Items listed in a dataset
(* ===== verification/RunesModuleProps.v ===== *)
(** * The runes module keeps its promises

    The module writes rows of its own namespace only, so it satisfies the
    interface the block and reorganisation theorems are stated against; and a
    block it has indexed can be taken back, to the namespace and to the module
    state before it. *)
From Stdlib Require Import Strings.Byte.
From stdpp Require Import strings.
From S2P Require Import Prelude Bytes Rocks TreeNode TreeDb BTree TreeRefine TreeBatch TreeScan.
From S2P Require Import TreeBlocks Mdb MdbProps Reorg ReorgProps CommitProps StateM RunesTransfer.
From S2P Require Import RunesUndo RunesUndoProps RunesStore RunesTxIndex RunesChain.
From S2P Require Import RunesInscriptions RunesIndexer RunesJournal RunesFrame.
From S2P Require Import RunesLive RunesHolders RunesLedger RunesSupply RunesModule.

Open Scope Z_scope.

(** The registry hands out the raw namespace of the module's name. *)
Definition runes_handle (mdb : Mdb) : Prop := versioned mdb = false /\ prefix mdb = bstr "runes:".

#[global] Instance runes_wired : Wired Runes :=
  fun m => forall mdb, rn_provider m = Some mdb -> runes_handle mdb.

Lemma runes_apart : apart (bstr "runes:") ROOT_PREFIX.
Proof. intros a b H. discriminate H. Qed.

---

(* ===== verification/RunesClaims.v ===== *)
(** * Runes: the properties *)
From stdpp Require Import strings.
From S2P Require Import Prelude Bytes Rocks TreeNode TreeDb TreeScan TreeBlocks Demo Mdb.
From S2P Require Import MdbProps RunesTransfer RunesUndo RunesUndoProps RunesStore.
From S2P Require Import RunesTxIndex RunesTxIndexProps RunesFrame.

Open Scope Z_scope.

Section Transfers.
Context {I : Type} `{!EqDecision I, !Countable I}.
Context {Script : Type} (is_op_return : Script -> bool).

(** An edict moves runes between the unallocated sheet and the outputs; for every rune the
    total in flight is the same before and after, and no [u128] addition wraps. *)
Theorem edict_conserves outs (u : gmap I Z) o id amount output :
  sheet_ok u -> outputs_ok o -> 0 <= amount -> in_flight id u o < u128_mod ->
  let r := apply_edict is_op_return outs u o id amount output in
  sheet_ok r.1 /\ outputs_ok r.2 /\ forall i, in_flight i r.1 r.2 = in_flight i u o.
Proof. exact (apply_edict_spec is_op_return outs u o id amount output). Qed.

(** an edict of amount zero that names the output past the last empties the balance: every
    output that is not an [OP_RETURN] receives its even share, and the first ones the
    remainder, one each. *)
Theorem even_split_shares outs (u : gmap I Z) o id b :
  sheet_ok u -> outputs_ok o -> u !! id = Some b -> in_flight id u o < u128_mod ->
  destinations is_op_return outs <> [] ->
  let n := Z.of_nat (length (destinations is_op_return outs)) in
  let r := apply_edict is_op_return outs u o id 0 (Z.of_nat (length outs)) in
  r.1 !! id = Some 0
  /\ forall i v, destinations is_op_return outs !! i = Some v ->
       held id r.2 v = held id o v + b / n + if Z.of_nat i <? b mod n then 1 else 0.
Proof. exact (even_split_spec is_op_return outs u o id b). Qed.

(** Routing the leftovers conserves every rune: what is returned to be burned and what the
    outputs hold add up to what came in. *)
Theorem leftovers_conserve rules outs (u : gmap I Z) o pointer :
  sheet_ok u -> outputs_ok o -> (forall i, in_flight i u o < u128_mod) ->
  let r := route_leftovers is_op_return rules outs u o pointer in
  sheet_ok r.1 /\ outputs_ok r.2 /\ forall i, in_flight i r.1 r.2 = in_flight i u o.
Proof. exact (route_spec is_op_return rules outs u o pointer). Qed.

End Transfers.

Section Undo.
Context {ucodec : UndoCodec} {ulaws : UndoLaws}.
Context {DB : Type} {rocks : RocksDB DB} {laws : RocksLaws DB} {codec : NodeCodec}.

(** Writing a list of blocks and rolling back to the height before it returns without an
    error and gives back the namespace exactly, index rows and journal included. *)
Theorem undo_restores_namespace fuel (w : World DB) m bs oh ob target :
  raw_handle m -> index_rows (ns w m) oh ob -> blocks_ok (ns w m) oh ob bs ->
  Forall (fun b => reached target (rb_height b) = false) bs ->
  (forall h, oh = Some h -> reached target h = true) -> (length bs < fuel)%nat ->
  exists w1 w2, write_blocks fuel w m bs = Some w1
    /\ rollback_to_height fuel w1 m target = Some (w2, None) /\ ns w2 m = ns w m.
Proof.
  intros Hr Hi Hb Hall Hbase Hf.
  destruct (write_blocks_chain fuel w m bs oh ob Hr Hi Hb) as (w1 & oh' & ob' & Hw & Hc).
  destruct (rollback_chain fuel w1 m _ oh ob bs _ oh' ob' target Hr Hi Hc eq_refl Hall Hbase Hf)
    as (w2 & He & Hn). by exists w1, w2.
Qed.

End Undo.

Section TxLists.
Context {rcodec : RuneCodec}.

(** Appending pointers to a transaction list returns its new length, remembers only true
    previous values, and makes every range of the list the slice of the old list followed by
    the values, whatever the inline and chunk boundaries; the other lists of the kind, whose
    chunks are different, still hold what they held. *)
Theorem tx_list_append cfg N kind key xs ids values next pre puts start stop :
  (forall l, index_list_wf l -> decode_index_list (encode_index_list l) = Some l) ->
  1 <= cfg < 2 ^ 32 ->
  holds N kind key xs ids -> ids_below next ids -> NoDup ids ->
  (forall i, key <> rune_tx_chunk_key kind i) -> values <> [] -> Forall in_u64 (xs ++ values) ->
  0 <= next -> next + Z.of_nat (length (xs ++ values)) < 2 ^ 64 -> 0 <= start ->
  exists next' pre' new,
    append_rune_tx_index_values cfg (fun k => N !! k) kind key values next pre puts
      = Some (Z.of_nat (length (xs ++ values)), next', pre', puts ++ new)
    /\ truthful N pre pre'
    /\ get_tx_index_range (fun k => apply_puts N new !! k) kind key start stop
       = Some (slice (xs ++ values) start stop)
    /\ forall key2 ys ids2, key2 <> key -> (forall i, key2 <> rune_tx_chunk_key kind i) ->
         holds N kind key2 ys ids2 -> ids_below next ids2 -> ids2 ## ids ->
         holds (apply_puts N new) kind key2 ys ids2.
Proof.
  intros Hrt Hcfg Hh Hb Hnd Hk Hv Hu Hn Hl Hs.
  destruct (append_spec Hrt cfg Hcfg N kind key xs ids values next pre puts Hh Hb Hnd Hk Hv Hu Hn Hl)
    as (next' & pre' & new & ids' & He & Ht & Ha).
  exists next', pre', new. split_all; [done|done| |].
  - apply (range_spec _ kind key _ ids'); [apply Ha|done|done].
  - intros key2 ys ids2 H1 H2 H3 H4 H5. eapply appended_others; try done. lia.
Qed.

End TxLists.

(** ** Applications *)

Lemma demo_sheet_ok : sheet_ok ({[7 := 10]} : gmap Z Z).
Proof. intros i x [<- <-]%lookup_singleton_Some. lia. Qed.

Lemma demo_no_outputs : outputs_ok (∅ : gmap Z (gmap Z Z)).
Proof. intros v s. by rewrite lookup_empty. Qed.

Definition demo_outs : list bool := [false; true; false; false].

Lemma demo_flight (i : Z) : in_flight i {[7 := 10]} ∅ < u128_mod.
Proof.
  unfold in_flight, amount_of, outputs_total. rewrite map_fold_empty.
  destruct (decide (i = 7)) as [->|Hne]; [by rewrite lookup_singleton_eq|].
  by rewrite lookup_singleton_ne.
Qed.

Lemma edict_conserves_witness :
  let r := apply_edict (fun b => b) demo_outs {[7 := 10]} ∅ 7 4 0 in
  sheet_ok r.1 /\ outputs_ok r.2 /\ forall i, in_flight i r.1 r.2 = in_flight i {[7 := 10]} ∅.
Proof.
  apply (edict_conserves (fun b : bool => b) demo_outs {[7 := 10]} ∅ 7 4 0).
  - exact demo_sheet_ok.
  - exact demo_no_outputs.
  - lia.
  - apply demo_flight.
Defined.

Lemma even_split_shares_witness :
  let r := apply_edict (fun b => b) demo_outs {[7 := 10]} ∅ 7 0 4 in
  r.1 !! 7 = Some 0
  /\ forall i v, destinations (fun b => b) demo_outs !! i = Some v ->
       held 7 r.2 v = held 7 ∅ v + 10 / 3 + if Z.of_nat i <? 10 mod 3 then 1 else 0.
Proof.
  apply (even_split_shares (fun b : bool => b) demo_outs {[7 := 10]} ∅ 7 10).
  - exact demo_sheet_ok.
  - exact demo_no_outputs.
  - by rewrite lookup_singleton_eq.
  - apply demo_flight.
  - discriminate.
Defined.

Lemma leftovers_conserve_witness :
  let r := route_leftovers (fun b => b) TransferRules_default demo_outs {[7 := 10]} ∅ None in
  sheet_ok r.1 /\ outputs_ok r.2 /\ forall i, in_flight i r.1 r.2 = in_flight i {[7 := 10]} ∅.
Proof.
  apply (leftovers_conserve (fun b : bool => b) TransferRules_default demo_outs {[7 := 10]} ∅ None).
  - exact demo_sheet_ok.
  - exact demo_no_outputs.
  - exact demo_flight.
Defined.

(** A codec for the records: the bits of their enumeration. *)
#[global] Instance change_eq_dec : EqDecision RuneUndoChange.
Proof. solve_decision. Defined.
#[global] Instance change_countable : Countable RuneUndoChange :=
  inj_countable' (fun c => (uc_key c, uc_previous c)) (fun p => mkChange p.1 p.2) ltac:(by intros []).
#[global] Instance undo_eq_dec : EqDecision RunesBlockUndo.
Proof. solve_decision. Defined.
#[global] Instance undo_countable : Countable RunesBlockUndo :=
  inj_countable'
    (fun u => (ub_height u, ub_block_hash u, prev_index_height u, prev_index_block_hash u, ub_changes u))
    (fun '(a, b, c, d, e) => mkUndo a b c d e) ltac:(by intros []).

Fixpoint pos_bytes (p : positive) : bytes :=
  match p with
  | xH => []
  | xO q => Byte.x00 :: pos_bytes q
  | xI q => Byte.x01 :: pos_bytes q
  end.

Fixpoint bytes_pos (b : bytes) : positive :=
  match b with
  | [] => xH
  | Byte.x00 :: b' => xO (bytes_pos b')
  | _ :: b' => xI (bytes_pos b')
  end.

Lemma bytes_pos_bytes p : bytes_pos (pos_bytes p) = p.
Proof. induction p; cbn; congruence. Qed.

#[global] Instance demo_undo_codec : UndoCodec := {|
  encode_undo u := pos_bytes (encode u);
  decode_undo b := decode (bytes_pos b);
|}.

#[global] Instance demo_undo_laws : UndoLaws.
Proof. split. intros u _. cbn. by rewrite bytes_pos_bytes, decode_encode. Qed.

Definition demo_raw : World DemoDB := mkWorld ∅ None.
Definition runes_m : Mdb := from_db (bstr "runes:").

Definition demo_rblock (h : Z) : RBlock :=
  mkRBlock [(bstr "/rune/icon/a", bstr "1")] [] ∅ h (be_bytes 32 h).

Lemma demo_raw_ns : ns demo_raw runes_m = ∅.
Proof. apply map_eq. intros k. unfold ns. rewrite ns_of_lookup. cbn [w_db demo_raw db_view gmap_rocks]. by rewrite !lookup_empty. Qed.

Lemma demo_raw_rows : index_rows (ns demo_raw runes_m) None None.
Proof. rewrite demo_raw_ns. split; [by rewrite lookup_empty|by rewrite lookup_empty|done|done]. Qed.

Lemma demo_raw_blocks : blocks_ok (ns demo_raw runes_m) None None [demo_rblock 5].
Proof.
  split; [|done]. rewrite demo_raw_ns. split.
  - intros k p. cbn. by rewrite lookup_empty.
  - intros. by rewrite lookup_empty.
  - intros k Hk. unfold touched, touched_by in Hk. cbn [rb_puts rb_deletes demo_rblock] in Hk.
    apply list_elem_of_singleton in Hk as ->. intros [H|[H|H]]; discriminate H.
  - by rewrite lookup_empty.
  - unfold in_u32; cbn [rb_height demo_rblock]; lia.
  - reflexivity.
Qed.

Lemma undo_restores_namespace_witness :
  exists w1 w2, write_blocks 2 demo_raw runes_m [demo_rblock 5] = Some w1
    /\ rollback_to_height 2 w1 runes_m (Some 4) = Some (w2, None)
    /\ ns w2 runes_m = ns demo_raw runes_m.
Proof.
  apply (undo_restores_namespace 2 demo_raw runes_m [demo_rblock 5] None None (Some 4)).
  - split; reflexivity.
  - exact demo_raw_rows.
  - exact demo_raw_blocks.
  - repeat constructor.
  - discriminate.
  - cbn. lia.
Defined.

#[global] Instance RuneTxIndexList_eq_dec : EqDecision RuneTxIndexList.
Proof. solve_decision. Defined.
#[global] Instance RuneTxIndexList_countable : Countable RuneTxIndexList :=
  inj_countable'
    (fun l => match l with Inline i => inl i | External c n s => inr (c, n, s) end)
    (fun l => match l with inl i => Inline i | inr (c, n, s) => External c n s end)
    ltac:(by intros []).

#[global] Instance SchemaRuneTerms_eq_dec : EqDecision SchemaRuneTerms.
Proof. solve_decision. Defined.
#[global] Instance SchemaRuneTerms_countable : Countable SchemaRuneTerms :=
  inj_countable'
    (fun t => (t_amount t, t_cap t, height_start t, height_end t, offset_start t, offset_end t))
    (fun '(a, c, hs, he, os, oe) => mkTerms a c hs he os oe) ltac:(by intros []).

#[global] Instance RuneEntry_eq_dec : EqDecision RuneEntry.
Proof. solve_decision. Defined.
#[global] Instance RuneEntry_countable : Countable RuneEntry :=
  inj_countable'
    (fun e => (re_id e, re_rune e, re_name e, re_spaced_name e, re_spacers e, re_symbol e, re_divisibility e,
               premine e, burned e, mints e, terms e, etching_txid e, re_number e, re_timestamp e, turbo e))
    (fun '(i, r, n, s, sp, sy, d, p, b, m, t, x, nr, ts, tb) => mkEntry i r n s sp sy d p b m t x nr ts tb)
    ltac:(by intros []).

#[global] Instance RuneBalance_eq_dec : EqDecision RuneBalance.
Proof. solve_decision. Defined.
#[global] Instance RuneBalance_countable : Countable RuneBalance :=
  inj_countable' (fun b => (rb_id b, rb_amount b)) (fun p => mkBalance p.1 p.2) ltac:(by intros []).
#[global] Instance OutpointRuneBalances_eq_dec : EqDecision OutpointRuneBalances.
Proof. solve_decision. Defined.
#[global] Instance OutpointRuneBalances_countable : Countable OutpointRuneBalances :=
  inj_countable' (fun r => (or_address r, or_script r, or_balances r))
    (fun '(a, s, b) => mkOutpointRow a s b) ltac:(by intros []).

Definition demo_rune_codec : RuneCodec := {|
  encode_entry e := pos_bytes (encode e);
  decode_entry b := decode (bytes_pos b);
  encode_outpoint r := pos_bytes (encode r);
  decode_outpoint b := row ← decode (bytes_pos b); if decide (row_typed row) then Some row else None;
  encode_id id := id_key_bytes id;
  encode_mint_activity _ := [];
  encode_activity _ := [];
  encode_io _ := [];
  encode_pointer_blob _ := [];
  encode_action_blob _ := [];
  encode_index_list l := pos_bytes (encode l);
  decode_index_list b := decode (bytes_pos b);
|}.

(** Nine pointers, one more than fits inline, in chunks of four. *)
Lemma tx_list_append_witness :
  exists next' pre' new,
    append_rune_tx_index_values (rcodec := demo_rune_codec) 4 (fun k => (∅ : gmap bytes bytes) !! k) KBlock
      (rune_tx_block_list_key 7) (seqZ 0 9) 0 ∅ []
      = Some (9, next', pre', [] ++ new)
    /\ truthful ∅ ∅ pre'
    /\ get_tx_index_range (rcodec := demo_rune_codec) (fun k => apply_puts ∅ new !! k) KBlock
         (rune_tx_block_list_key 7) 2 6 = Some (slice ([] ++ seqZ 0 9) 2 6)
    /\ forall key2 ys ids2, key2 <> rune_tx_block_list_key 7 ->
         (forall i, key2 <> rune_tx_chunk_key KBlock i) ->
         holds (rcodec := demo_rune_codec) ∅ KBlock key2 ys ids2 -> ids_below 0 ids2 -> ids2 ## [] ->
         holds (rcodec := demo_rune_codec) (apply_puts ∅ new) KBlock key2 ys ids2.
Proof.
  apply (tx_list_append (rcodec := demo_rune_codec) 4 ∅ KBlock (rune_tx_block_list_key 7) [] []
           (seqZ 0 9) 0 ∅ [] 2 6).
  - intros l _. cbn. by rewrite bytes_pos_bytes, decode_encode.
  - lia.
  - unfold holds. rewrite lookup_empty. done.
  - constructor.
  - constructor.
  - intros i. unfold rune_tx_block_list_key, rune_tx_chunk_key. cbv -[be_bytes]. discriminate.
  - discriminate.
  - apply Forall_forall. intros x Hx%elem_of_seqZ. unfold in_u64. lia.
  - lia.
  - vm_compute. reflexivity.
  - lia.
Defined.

* **YOUR ASSIGNMENT**: Your answer must consist solely of the lines above between the line holding "(* ===== verification/RunesModuleProps.v" and the line holding "Proof. intros a b H. discriminate H. Qed.", inclusive, copied exactly.

* **ANSWER TO THE EXERCISE**:
(* ===== verification/RunesModuleProps.v ===== *)
(** * The runes module keeps its promises

    The module writes rows of its own namespace only, so it satisfies the
    interface the block and reorganisation theorems are stated against; and a
    block it has indexed can be taken back, to the namespace and to the module
    state before it. *)
From Stdlib Require Import Strings.Byte.
From stdpp Require Import strings.
From S2P Require Import Prelude Bytes Rocks TreeNode TreeDb BTree TreeRefine TreeBatch TreeScan.
From S2P Require Import TreeBlocks Mdb MdbProps Reorg ReorgProps CommitProps StateM RunesTransfer.
From S2P Require Import RunesUndo RunesUndoProps RunesStore RunesTxIndex RunesChain.
From S2P Require Import RunesInscriptions RunesIndexer RunesJournal RunesFrame.
From S2P Require Import RunesLive RunesHolders RunesLedger RunesSupply RunesModule.

Open Scope Z_scope.

(** The registry hands out the raw namespace of the module's name. *)
Definition runes_handle (mdb : Mdb) : Prop := versioned mdb = false /\ prefix mdb = bstr "runes:".

#[global] Instance runes_wired : Wired Runes :=
  fun m => forall mdb, rn_provider m = Some mdb -> runes_handle mdb.

Lemma runes_apart : apart (bstr "runes:") ROOT_PREFIX.
Proof. intros a b H. discriminate H. Qed.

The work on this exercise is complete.